Strategic alliances with last-mile platforms like Glovo and Uber Eats let Jerónimo Martins scale rapid home delivery without fleet capex; by 2024 these partners handled an estimated 35% of the group’s online orders in Portugal, lifting e‑commerce revenue share to ~8% of total sales.
Logistics and Infrastructure Contractors
The group contracts specialized logistics firms to run its cross-border supply chain and warehousing, ensuring cold-chain integrity for perishables and supporting rapid scaling during seasonal peaks; in 2024 Jeronimo Martins reported logistics & distribution capex of ~€210m, with third-party transport handling roughly 35% of volume across Poland and Portugal.

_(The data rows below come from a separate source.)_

Lemma pool_step_inv s ev s' : pool_inv s -> honest s ev -> pool_step s ev = Some s' -> pool_inv s'.
Proof.
  intros Hinv Hh Hstep. destruct ev as [w now|w now d|w|w now|w|now]; cbn in Hstep.
  - destruct (po_jobs s !! w) eqn:Hw; [done|]. destruct (IsCompleted _); [done|].
    destruct (NextPiece (po_coord s) w now) as [pc' [i|]] eqn:Hn; [|done].
    destruct (NextPiece_updates _ _ _ _ _ Hn) as (p & Hu & Hc & _).
    destruct (pieces pc' !! i) as [q|] eqn:Hq; [|done]. injection Hstep as <-.
    assert (pieces (po_coord s) !! i = Some p) as Hi by apply Hu.
    destruct (start_nonneg _ _ _ (inv_layout _ Hinv) Hi) as (H1 & H2 & H3).
    eapply coord_step; [done|exact Hu|by rewrite Hc|done|]. intros w' j Hj.
    apply lookup_insert_Some in Hj as [[_ <-]|[_ Hj]]; [|left; by eapply inv_jobs].
    right. exists q. split; [done|]. cbn. assert (StartOffset q = StartOffset p) as Hsq.
    { destruct (updates_lookup _ _ _ _ _ _ _ Hu Hq) as [[_ ->]|[? _]]; done. }
    split; [lia|]. split; [done|]. split; [lia|]. split; [|done]. intros k Hk. lia.
  - destruct (po_jobs s !! w) as [[i off n []]|] eqn:Hw; [done| |done]. injection Hstep as <-.
    destruct (inv_jobs _ Hinv w _ Hw) as (p & Hi & Ho & Hr & Ht & Ha & _). cbn in Hi, Ho, Hr, Ht, Ha.
    pose proof (Hh _ Hw) as Hs. cbn in Hs.
    destruct (start_nonneg _ _ _ (inv_layout _ Hinv) Hi) as (H1 & H2 & H3).
    assert (0 <= off) as Hoff by lia. pose proof (zlen_nonneg d) as Hd.
    pose proof (TouchPiece_updates _ _ _ now Hi) as Hu. destruct Hinv as [Il Ic If Ip Ij Is Ir Iv].
    assert (forall lo hi, agree remote (po_file s) lo hi -> agree remote (write_at (po_file s) off d) lo hi)
      as Hagree by (intros; by apply write_at_agree).
    split; cbn [po_coord po_file po_jobs po_state po_journal].
    + by eapply updates_laid_out.
    + by eapply updates_count.
    + rewrite write_at_len; [done|done|]. destruct Hs. lia.
    + eapply updates_pieces; [done| |].
      * intros Hc. apply Hagree. by apply (on_disk_shape _ p), (Ip i).
      * intros k x Hx Hc. apply Hagree. by apply (Ip k).
    + intros w' j Hj. apply lookup_insert_Some in Hj as [[_ <-]|[_ Hj]].
      * eapply updates_jobs; [exact Hu|done|]. exists p. cbn. split; [done|]. split; [lia|]. split; [lia|].
        split; [destruct Hs; lia|]. split; [by apply write_at_extends|done].
      * eapply updates_jobs; [exact Hu|done|]. destruct (Ij _ _ Hj) as (x & Hx & Hox & Hrx & Htx & Hax & Hcx).
        exists x. do 4 (split; [done|]). split; [by apply Hagree|done].
    + done.
    + by eapply updates_sound.
    + intros t Hjt. eapply updates_sound; [exact Hu|done|by apply Iv].
  - destruct (po_jobs s !! w) as [[i off n []]|] eqn:Hw; [done| |done].
    destruct (pieces (po_coord s) !! i) as [p|] eqn:Hi; [|done].
    destruct (Z.eqb_spec n (Length p)) as [->|]; [|done]. injection Hstep as <-.
    destruct (inv_jobs _ Hinv w _ Hw) as (p' & Hi' & Ho & Hr & Ht & Ha & _). cbn in Hi', Ho, Hr, Ht, Ha.
    rewrite Hi in Hi'. injection Hi' as <-. destruct (MarkCompleted_updates _ _ _ Hi) as (q & Hu & Hcq & Hat).
    assert (on_disk (po_file s) q) as Hd.
    { apply (on_disk_shape _ p); [by apply Hu|]. unfold on_disk. by rewrite <- Ho. }
    eapply coord_step; [done|exact Hu|done|done|]. intros w' j Hj.
    apply lookup_insert_Some in Hj as [[_ <-]|[_ Hj]]; [right|left; by eapply inv_jobs].
    destruct (updates_lookup_to _ _ _ _ _ _ _ Hu Hi) as (y & Hy & Hs & Hor). exists y.
    injection Hs as _ Hst _ _. cbn. rewrite Hst. do 5 (split; [done|]). intros _.
    destruct Hor as [->|(_ & -> & _)]; [|done]. destruct Hu as (_ & Hp & _). rewrite Hp in Hy.
    rewrite list_lookup_insert_eq in Hy by (by eapply lookup_lt_Some). by injection Hy as <-.
  - destruct (po_jobs s !! w) as [[i off n []]|] eqn:Hw; [|done|done]. injection Hstep as <-.
    destruct (inv_jobs _ Hinv w _ Hw) as (p & Hi & _ & _ & _ & _ & Hc). cbn in Hi, Hc. specialize (Hc eq_refl).
    destruct Hinv as [Il Ic If Ip Ij Is Ir Iv]. destruct (Mark_ok now _ (Z.of_nat i) Is) as (Hjo & _ & Hbits).
    split; cbn [po_coord po_file po_jobs po_state po_journal]; try done.
    + intros w' j Hj. apply lookup_delete_Some in Hj as [_ Hj]. by eapply Ij.
    + intros k x Hx Hd. rewrite Hbits, orb_true_iff, !andb_true_iff, Z.eqb_eq in Hd.
      destruct Hd as [Hd|[[Hk _] _]]; [by eapply Ir|]. apply Nat2Z.inj in Hk as ->. congruence.
  - destruct (po_jobs s !! w) as [[i off n []]|] eqn:Hw; [done| |done]. injection Hstep as <-.
    destruct (inv_jobs _ Hinv w _ Hw) as (p & Hi & _). cbn in Hi.
    destruct (RequeuePiece_updates _ _ _ Hi) as (q & Hu & Hc & _ & _).
    eapply coord_step; [done|exact Hu|by rewrite Hc| |].
    + intros Hcq. apply (on_disk_shape _ p); [by apply Hu|]. eapply inv_pieces; [done|exact Hi|congruence].
    + intros w' j Hj. apply lookup_delete_Some in Hj as [_ Hj]. left. by eapply inv_jobs.
  - injection Hstep as <-. destruct Hinv as [Il Ic If Ip Ij Is Ir Iv].
    split; cbn [po_coord po_file po_jobs po_state po_journal]; try done. by intros t [= <-].
Qed.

- Third-party transport handles ~35% of volumes
- 2024 logistics & distribution capex ~€210m
- Cold-chain partners maintain -18°C to +4°C ranges
- Outsourcing enables 20–30% peak capacity ramp
Technology and Fintech Providers
Partnerships with software developers and banks keep Jerónimo Martins’ digital backbone and payments running; in 2024 Moja Biedronka reported over 12 million active users, so these partners support loyalty, secure POS payments, and card/token processing across ~3,000 Polish stores.
Tech alliances also drive AI inventory forecasting and pilot cashierless checkouts, cutting shrink and labor—pilots showed up to 15% faster restock cycles in 2024.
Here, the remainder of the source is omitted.